## Exercise objective
Pick out the lines below with "induction" and list them.

════

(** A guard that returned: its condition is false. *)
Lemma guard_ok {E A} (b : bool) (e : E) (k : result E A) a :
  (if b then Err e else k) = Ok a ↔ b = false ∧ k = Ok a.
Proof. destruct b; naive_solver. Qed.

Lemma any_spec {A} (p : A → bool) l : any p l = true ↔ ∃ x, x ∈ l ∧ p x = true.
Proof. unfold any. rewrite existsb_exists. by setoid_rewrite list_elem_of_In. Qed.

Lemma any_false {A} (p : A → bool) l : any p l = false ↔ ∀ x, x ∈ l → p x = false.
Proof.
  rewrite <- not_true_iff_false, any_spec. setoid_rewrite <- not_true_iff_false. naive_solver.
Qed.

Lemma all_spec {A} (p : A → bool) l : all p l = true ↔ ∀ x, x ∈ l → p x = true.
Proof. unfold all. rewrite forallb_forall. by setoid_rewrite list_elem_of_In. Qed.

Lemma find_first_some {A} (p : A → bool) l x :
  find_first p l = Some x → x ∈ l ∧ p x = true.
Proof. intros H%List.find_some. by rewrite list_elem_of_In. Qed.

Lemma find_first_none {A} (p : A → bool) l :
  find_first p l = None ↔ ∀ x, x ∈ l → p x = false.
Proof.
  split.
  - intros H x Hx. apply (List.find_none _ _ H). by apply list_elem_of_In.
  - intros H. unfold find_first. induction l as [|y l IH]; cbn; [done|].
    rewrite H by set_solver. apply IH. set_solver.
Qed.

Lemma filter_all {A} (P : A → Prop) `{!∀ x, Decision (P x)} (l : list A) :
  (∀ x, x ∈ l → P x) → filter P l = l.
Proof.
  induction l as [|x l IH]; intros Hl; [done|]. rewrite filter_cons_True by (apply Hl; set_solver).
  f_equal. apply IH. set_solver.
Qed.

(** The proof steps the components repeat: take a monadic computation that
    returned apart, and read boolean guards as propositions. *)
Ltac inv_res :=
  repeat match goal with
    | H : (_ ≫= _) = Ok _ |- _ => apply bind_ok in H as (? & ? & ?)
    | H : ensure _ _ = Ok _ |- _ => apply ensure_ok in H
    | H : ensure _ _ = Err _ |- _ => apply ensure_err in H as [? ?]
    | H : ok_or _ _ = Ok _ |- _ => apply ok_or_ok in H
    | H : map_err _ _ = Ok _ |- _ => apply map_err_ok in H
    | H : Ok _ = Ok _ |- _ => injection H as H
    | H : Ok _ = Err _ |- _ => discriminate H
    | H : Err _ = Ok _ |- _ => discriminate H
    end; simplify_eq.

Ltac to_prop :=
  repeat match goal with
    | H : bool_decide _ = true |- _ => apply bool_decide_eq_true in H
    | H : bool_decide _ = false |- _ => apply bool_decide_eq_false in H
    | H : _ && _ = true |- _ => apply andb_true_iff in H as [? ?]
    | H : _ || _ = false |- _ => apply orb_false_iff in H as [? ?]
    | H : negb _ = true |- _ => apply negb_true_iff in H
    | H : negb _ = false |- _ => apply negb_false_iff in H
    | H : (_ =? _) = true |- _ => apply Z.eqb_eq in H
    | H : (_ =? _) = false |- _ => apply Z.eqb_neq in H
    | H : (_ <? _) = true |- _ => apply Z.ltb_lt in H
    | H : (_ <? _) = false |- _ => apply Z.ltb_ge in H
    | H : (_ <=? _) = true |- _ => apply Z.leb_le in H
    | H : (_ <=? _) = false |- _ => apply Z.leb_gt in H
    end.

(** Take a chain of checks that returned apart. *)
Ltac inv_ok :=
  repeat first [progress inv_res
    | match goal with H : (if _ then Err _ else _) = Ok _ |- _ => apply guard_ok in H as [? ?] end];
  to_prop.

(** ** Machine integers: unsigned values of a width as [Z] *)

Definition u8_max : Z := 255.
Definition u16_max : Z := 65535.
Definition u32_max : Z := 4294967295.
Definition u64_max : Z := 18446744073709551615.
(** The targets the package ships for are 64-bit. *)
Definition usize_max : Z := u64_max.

════

## Task answer
  - intros H. unfold find_first. induction l as [|y l IH]; cbn; [done|].
  induction l as [|x l IH]; intros Hl; [done|]. rewrite filter_cons_True by (apply Hl; set_solver).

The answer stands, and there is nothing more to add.